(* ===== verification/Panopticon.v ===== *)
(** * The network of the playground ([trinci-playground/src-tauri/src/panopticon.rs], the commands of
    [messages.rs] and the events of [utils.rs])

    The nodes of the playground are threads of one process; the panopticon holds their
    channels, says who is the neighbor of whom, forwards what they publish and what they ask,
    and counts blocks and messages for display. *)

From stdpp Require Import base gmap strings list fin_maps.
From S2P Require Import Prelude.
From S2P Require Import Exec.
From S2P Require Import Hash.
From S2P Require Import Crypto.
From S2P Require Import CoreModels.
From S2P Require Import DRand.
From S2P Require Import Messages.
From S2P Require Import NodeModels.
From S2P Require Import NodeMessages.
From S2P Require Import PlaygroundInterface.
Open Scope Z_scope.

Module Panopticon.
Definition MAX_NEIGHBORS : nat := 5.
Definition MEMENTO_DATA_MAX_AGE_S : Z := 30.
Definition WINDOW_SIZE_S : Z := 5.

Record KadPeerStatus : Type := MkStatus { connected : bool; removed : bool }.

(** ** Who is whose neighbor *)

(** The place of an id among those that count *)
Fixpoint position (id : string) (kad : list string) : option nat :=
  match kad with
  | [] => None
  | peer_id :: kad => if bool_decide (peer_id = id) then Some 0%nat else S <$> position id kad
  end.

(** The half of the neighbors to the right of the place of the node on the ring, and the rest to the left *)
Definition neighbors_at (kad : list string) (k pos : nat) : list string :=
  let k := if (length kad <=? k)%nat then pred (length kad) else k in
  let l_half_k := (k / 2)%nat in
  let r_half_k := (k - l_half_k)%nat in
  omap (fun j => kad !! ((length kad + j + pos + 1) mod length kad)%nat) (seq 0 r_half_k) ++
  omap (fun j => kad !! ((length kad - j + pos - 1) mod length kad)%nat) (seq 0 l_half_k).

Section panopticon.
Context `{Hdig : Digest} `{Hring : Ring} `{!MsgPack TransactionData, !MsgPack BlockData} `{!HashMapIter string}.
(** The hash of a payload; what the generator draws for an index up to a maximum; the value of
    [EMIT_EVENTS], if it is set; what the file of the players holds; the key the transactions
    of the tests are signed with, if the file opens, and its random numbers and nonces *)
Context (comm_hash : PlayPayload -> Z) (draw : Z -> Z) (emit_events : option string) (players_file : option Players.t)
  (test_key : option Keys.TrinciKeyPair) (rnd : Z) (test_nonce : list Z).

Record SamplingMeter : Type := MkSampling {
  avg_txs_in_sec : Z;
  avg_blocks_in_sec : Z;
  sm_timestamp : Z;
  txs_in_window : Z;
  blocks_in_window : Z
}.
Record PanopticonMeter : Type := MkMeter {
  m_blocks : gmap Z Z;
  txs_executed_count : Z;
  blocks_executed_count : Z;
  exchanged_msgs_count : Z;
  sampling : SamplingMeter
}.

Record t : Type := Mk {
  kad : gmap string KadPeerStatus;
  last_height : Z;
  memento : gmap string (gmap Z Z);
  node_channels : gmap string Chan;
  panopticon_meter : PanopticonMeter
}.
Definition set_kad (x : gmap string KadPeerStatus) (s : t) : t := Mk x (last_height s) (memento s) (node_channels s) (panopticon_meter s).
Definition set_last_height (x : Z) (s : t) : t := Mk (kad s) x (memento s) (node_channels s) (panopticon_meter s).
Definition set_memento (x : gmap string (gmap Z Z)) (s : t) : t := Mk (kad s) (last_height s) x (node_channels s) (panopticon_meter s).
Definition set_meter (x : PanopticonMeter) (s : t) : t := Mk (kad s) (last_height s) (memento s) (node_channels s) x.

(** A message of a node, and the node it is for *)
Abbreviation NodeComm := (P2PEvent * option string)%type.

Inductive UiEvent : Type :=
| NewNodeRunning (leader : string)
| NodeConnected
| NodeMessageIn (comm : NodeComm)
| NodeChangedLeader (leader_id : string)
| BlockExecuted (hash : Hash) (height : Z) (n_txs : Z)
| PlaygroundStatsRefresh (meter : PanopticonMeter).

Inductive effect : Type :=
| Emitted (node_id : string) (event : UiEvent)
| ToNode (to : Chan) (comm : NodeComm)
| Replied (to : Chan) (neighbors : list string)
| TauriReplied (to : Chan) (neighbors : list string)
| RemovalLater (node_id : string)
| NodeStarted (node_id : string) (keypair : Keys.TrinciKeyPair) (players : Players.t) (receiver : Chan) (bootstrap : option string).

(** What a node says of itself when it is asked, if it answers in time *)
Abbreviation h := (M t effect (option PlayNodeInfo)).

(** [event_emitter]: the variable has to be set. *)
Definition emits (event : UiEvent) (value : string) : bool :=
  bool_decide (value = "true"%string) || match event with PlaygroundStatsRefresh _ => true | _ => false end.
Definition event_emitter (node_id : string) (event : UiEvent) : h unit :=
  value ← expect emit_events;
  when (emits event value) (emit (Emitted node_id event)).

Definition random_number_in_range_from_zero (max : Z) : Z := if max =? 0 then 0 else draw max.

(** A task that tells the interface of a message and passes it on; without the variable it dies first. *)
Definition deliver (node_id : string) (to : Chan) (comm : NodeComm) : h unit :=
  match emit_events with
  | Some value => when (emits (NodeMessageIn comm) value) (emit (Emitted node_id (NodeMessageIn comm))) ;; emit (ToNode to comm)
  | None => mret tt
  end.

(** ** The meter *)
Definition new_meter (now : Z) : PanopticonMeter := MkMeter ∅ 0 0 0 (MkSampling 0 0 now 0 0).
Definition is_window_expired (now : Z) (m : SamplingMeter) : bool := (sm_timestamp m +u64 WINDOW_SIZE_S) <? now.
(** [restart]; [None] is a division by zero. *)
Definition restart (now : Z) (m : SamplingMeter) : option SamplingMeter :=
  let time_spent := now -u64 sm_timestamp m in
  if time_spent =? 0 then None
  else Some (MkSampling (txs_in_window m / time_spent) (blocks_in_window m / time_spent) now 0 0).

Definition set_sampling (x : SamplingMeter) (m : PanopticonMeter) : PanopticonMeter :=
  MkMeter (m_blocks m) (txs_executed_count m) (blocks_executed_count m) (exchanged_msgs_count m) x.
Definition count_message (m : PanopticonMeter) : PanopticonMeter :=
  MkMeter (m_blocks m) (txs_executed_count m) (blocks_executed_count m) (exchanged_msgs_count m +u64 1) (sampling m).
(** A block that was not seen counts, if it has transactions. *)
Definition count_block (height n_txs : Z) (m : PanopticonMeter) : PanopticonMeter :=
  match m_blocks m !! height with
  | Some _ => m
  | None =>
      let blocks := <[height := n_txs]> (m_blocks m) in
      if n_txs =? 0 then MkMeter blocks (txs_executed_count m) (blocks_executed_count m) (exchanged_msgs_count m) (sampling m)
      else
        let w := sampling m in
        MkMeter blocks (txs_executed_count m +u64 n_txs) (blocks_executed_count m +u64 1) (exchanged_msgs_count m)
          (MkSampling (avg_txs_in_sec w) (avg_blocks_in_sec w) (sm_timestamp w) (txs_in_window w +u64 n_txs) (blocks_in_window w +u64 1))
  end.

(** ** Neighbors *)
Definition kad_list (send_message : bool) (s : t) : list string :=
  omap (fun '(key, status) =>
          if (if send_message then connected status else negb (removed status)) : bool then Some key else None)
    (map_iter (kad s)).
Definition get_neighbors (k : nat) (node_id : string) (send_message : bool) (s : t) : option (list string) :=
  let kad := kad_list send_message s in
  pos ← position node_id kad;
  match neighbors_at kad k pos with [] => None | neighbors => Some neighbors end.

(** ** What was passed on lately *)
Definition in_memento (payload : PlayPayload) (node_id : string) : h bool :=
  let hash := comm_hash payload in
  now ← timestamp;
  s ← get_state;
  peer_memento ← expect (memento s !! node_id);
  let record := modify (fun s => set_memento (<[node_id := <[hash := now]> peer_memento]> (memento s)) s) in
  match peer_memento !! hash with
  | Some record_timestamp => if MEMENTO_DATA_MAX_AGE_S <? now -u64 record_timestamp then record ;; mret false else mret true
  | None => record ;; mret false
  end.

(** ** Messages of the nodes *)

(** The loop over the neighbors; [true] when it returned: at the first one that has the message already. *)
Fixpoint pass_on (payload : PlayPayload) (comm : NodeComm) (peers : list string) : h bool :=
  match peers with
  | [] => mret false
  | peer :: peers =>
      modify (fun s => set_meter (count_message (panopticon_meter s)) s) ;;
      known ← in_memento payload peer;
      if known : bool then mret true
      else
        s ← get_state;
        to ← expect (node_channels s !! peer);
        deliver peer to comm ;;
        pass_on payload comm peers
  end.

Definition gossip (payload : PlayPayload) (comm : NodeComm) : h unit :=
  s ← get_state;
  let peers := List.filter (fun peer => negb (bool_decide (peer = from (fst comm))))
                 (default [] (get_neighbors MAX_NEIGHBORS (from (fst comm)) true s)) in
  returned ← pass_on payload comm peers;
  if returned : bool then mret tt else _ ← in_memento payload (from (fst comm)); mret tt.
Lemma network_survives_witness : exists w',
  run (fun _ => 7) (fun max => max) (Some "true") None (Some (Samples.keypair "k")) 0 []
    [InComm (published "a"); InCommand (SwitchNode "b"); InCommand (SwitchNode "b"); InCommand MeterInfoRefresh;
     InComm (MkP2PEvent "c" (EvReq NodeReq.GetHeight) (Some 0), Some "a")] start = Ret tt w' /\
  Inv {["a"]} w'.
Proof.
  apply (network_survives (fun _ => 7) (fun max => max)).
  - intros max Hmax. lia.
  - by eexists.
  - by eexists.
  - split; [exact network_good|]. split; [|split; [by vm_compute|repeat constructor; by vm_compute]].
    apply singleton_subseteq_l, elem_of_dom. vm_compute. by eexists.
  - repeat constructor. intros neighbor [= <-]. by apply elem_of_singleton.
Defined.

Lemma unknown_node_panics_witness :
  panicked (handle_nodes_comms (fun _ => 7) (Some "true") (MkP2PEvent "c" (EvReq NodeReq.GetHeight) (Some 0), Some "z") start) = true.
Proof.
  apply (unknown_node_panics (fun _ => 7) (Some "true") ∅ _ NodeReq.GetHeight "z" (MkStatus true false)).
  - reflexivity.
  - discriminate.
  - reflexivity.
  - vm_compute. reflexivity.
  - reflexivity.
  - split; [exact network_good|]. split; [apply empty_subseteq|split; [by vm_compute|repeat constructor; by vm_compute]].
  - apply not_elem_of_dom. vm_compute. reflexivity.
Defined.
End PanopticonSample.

*Aim of the task*. Beginning with the line that has "(leader_id : string)" and ending with the line that has "Definition random_number_in_range_from_zero (max", set down the lines above exactly and include no others.

*Solution to the problem*.
| NodeChangedLeader (leader_id : string)
| BlockExecuted (hash : Hash) (height : Z) (n_txs : Z)
| PlaygroundStatsRefresh (meter : PanopticonMeter).

Inductive effect : Type :=
| Emitted (node_id : string) (event : UiEvent)
| ToNode (to : Chan) (comm : NodeComm)
| Replied (to : Chan) (neighbors : list string)
| TauriReplied (to : Chan) (neighbors : list string)
| RemovalLater (node_id : string)
| NodeStarted (node_id : string) (keypair : Keys.TrinciKeyPair) (players : Players.t) (receiver : Chan) (bootstrap : option string).

(** What a node says of itself when it is asked, if it answers in time *)
Abbreviation h := (M t effect (option PlayNodeInfo)).

(** [event_emitter]: the variable has to be set. *)
Definition emits (event : UiEvent) (value : string) : bool :=
  bool_decide (value = "true"%string) || match event with PlaygroundStatsRefresh _ => true | _ => false end.
Definition event_emitter (node_id : string) (event : UiEvent) : h unit :=
  value ← expect emit_events;
  when (emits event value) (emit (Emitted node_id event)).

Definition random_number_in_range_from_zero (max : Z) : Z := if max =? 0 then 0 else draw max.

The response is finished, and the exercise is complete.